» **YOUR OBJECTIVE**
Nothing but a full, exact copy of the data is needed.

» **DATA FOR THIS TASK**
(* ===== verification/Path.v ===== *)
(** * Paths

    [std::path::Path] as the program uses it on Unix: [parent], [join], and a path
    resolved against the working directory. *)
From S2P Require Import Prelude.
From Stdlib Require Import Ascii.

Module Path.

Definition slash : ascii := "/"%char.
Definition dot : ascii := "."%char.
Definition is_absolute (p : string) : bool :=
  match p with String c _ => bool_decide (c = slash) | EmptyString => false end.

(** The root, or the [.] a path begins with: what [Components] does not read from the
    back of the body. *)
Definition prefix (p : list ascii) : list ascii :=
  match p with
  | c :: rest =>
      if bool_decide (c = slash) then [c]
      else if bool_decide (c = dot) then
        match rest with [] => [c] | d :: _ => if bool_decide (d = slash) then [c] else [] end
      else []
  | [] => []
  end.

(** The last component of a reversed body, reversed, and what is before its slash. *)
Fixpoint last_component (body : list ascii) : list ascii * list ascii :=
  match body with
  | [] => ([], [])
  | c :: body => if bool_decide (c = slash) then ([], body)
                 else let '(comp, rest) := last_component body in (c :: comp, rest)
  end.
(** [parse_single_component]: empty components and [.] are skipped. *)
Definition skipped (comp : list ascii) : bool := bool_decide (comp = []) || bool_decide (comp = [dot]).

(** [next_back] on the body: what is left once the last component has been read. *)
Fixpoint next_back (fuel : nat) (body : list ascii) : option (list ascii) :=
  match fuel, body with
  | _, [] | O, _ => None
  | S fuel, _ => let '(comp, rest) := last_component body in
                 if skipped comp then next_back fuel rest else Some rest
  end.
(** [trim_right] *)
Fixpoint trim_right (fuel : nat) (body : list ascii) : list ascii :=
  match fuel, body with
  | _, [] | O, _ => []
  | S fuel, _ => let '(comp, rest) := last_component body in
                 if skipped comp then trim_right fuel rest else body
  end.

Definition parent (p : string) : option string :=
  let l := String.list_ascii_of_string p in
  let pre := prefix l in
  let body := rev (drop (length pre) l) in
  match next_back (length body) body with
  | Some rest => Some (String.string_of_list_ascii (pre ++ rev (trim_right (length rest) rest)))
  | None => match pre with
            | c :: _ => if bool_decide (c = dot) then Some ""%string else None
            | [] => None
            end
  end.

(** [join]: an absolute path replaces what it is joined to. *)
Definition join (p q : string) : string :=
  if is_absolute q then q
  else match last (String.list_ascii_of_string p) with
       | None => q
       | Some c => if bool_decide (c = slash) then p +:+ q else p +:+ "/" +:+ q
       end.

(** What the operating system opens. *)
Definition resolve (cwd p : string) : string := join cwd p.

Example parents : parent <$> ["a/b/c.onnx"; "m.onnx"; "/m"; "/"; ""; "."; "./m"; "a//b/"; "a/./b"; ".."; "/a/"; "a/b/."; ".m"; "./."]%string =
  [Some "a/b"; Some ""; Some "/"; None; None; Some ""; Some "."; Some "a"; Some "a"; Some ""; Some "/"; Some "a"; Some ""; Some ""]%string.
Proof. reflexivity. Qed.

Lemma last_component_bare l : slash ∉ l -> last_component l = (l, []).
Proof.
  induction l as [|c l IH]; [done|]. rewrite not_elem_of_cons. intros [Hc Hl]. cbn.
  rewrite bool_decide_false by congruence. by rewrite IH.
Qed.

(** A file name alone has an empty parent, which is not no parent. *)
Lemma parent_bare p : slash ∉ String.list_ascii_of_string p -> p <> ""%string -> p <> "."%string -> parent p = Some ""%string.
Proof.
  intros Hs He Hd. unfold parent. set (l := String.list_ascii_of_string p) in *.
  assert (l <> []) as Hne by (destruct p; done).
  assert (l <> [dot]) as Hnd.
  { intros E. apply Hd. rewrite <- (String.string_of_list_ascii_of_string p). fold l. by rewrite E. }
  assert (prefix l = []) as ->.
  { destruct l as [|c [|d l]]; [done|..]; rewrite !not_elem_of_cons in Hs; cbn; repeat case_bool_decide; naive_solver. }
  cbn [length]. rewrite drop_0. destruct (rev l) as [|c body] eqn:Er.
  { apply (f_equal (@rev ascii)) in Er. rewrite rev_involutive in Er. done. }
  assert (slash ∉ rev l) as Hsr by by intros Hin%list_elem_of_In%in_rev%list_elem_of_In.
  change (next_back (length (c :: body)) (c :: body)) with
    (let '(comp, rest) := last_component (c :: body) in if skipped comp then next_back (length body) rest else Some rest).
  rewrite <- Er, last_component_bare by done.
  unfold skipped. rewrite !bool_decide_false; [done| |].
  - intros E. apply (f_equal (@rev ascii)) in E. by rewrite rev_involutive in E.
  - by rewrite Er.
Qed.
End Path.
(* ===== verification/Events.v ===== *)
(** * Ad events

    [bidder-core/src/events.rs] and the messages of
    [bidder-protos/proto/events.proto]: the envelope published for each bid and
    each win, the publisher trait, and the partition key the handlers use. *)
From S2P Require Import Prelude.

(** ** Messages *)

Record BidEvent := {
  be_request_id : string;
  be_imp_id : string;
  be_campaign_id : Z;
  be_creative_id : Z;
  be_bid_price_micros : Z;
  be_timestamp_ms : Z;
  be_user_id : string;
  be_device_type : Z;
}.

Record WinEvent := {
  we_request_id : string;
  we_imp_id : string;
  we_campaign_id : Z;
  we_creative_id : Z;
  we_clearing_price_micros : Z;
  we_timestamp_ms : Z;
  we_user_id : string;
}.

(** [ImpressionEvent] and [ClickEvent] have the same fields. *)
Record TrackerEvent := {
  te_request_id : string;
  te_imp_id : string;
  te_campaign_id : Z;
  te_creative_id : Z;
  te_timestamp_ms : Z;
  te_user_id : string;
}.

Record VideoQuartileEvent := {
  vq_request_id : string;
  vq_imp_id : string;
  vq_campaign_id : Z;
  vq_creative_id : Z;
  vq_quartile : Z;
  vq_timestamp_ms : Z;
  vq_user_id : string;
}.

(** The envelope's [oneof body]. *)
Module AdEvent.
Inductive t :=
| Bid (e : BidEvent)
| Win (e : WinEvent)
| Impression (e : TrackerEvent)
| Click (e : TrackerEvent)
| VideoQuartile (e : VideoQuartileEvent).
End AdEvent.

(** ** [EventPublisher] *)

(** [publish publisher topic key event] *)
Class EventPublisher (K : Type) := { publish : K -> string -> list Z -> AdEvent.t -> K }.
Inductive NoOpEventPublisher := no_op_publisher.
#[global] Instance no_op_event_publisher : EventPublisher NoOpEventPublisher := {| publish k _ _ _ := k |}.

(** [campaign_id.to_le_bytes()], the key of every event. *)
Definition le_bytes4 (z : Z) : list Z :=
  [z mod 2 ^ 8; z / 2 ^ 8 mod 2 ^ 8; z / 2 ^ 16 mod 2 ^ 8; z / 2 ^ 24 mod 2 ^ 8].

» **TASK RESULT**
(* ===== verification/Path.v ===== *)
(** * Paths

    [std::path::Path] as the program uses it on Unix: [parent], [join], and a path
    resolved against the working directory. *)
From S2P Require Import Prelude.
From Stdlib Require Import Ascii.

Module Path.

Definition slash : ascii := "/"%char.
Definition dot : ascii := "."%char.
Definition is_absolute (p : string) : bool :=
  match p with String c _ => bool_decide (c = slash) | EmptyString => false end.

(** The root, or the [.] a path begins with: what [Components] does not read from the
    back of the body. *)
Definition prefix (p : list ascii) : list ascii :=
  match p with
  | c :: rest =>
      if bool_decide (c = slash) then [c]
      else if bool_decide (c = dot) then
        match rest with [] => [c] | d :: _ => if bool_decide (d = slash) then [c] else [] end
      else []
  | [] => []
  end.

(** The last component of a reversed body, reversed, and what is before its slash. *)
Fixpoint last_component (body : list ascii) : list ascii * list ascii :=
  match body with
  | [] => ([], [])
  | c :: body => if bool_decide (c = slash) then ([], body)
                 else let '(comp, rest) := last_component body in (c :: comp, rest)
  end.
(** [parse_single_component]: empty components and [.] are skipped. *)
Definition skipped (comp : list ascii) : bool := bool_decide (comp = []) || bool_decide (comp = [dot]).

(** [next_back] on the body: what is left once the last component has been read. *)
Fixpoint next_back (fuel : nat) (body : list ascii) : option (list ascii) :=
  match fuel, body with
  | _, [] | O, _ => None
  | S fuel, _ => let '(comp, rest) := last_component body in
                 if skipped comp then next_back fuel rest else Some rest
  end.
(** [trim_right] *)
Fixpoint trim_right (fuel : nat) (body : list ascii) : list ascii :=
  match fuel, body with
  | _, [] | O, _ => []
  | S fuel, _ => let '(comp, rest) := last_component body in
                 if skipped comp then trim_right fuel rest else body
  end.

Definition parent (p : string) : option string :=
  let l := String.list_ascii_of_string p in
  let pre := prefix l in
  let body := rev (drop (length pre) l) in
  match next_back (length body) body with
  | Some rest => Some (String.string_of_list_ascii (pre ++ rev (trim_right (length rest) rest)))
  | None => match pre with
            | c :: _ => if bool_decide (c = dot) then Some ""%string else None
            | [] => None
            end
  end.

(** [join]: an absolute path replaces what it is joined to. *)
Definition join (p q : string) : string :=
  if is_absolute q then q
  else match last (String.list_ascii_of_string p) with
       | None => q
       | Some c => if bool_decide (c = slash) then p +:+ q else p +:+ "/" +:+ q
       end.

(** What the operating system opens. *)
Definition resolve (cwd p : string) : string := join cwd p.

Example parents : parent <$> ["a/b/c.onnx"; "m.onnx"; "/m"; "/"; ""; "."; "./m"; "a//b/"; "a/./b"; ".."; "/a/"; "a/b/."; ".m"; "./."]%string =
  [Some "a/b"; Some ""; Some "/"; None; None; Some ""; Some "."; Some "a"; Some "a"; Some ""; Some "/"; Some "a"; Some ""; Some ""]%string.
Proof. reflexivity. Qed.

Lemma last_component_bare l : slash ∉ l -> last_component l = (l, []).
Proof.
  induction l as [|c l IH]; [done|]. rewrite not_elem_of_cons. intros [Hc Hl]. cbn.
  rewrite bool_decide_false by congruence. by rewrite IH.
Qed.

(** A file name alone has an empty parent, which is not no parent. *)
Lemma parent_bare p : slash ∉ String.list_ascii_of_string p -> p <> ""%string -> p <> "."%string -> parent p = Some ""%string.
Proof.
  intros Hs He Hd. unfold parent. set (l := String.list_ascii_of_string p) in *.
  assert (l <> []) as Hne by (destruct p; done).
  assert (l <> [dot]) as Hnd.
  { intros E. apply Hd. rewrite <- (String.string_of_list_ascii_of_string p). fold l. by rewrite E. }
  assert (prefix l = []) as ->.
  { destruct l as [|c [|d l]]; [done|..]; rewrite !not_elem_of_cons in Hs; cbn; repeat case_bool_decide; naive_solver. }
  cbn [length]. rewrite drop_0. destruct (rev l) as [|c body] eqn:Er.
  { apply (f_equal (@rev ascii)) in Er. rewrite rev_involutive in Er. done. }
  assert (slash ∉ rev l) as Hsr by by intros Hin%list_elem_of_In%in_rev%list_elem_of_In.
  change (next_back (length (c :: body)) (c :: body)) with
    (let '(comp, rest) := last_component (c :: body) in if skipped comp then next_back (length body) rest else Some rest).
  rewrite <- Er, last_component_bare by done.
  unfold skipped. rewrite !bool_decide_false; [done| |].
  - intros E. apply (f_equal (@rev ascii)) in E. by rewrite rev_involutive in E.
  - by rewrite Er.
Qed.
End Path.
(* ===== verification/Events.v ===== *)
(** * Ad events

    [bidder-core/src/events.rs] and the messages of
    [bidder-protos/proto/events.proto]: the envelope published for each bid and
    each win, the publisher trait, and the partition key the handlers use. *)
From S2P Require Import Prelude.

(** ** Messages *)

Record BidEvent := {
  be_request_id : string;
  be_imp_id : string;
  be_campaign_id : Z;
  be_creative_id : Z;
  be_bid_price_micros : Z;
  be_timestamp_ms : Z;
  be_user_id : string;
  be_device_type : Z;
}.

Record WinEvent := {
  we_request_id : string;
  we_imp_id : string;
  we_campaign_id : Z;
  we_creative_id : Z;
  we_clearing_price_micros : Z;
  we_timestamp_ms : Z;
  we_user_id : string;
}.

(** [ImpressionEvent] and [ClickEvent] have the same fields. *)
Record TrackerEvent := {
  te_request_id : string;
  te_imp_id : string;
  te_campaign_id : Z;
  te_creative_id : Z;
  te_timestamp_ms : Z;
  te_user_id : string;
}.

Record VideoQuartileEvent := {
  vq_request_id : string;
  vq_imp_id : string;
  vq_campaign_id : Z;
  vq_creative_id : Z;
  vq_quartile : Z;
  vq_timestamp_ms : Z;
  vq_user_id : string;
}.

(** The envelope's [oneof body]. *)
Module AdEvent.
Inductive t :=
| Bid (e : BidEvent)
| Win (e : WinEvent)
| Impression (e : TrackerEvent)
| Click (e : TrackerEvent)
| VideoQuartile (e : VideoQuartileEvent).
End AdEvent.

(** ** [EventPublisher] *)

(** [publish publisher topic key event] *)
Class EventPublisher (K : Type) := { publish : K -> string -> list Z -> AdEvent.t -> K }.
Inductive NoOpEventPublisher := no_op_publisher.
#[global] Instance no_op_event_publisher : EventPublisher NoOpEventPublisher := {| publish k _ _ _ := k |}.

(** [campaign_id.to_le_bytes()], the key of every event. *)
Definition le_bytes4 (z : Z) : list Z :=
  [z mod 2 ^ 8; z / 2 ^ 8 mod 2 ^ 8; z / 2 ^ 16 mod 2 ^ 8; z / 2 ^ 24 mod 2 ^ 8].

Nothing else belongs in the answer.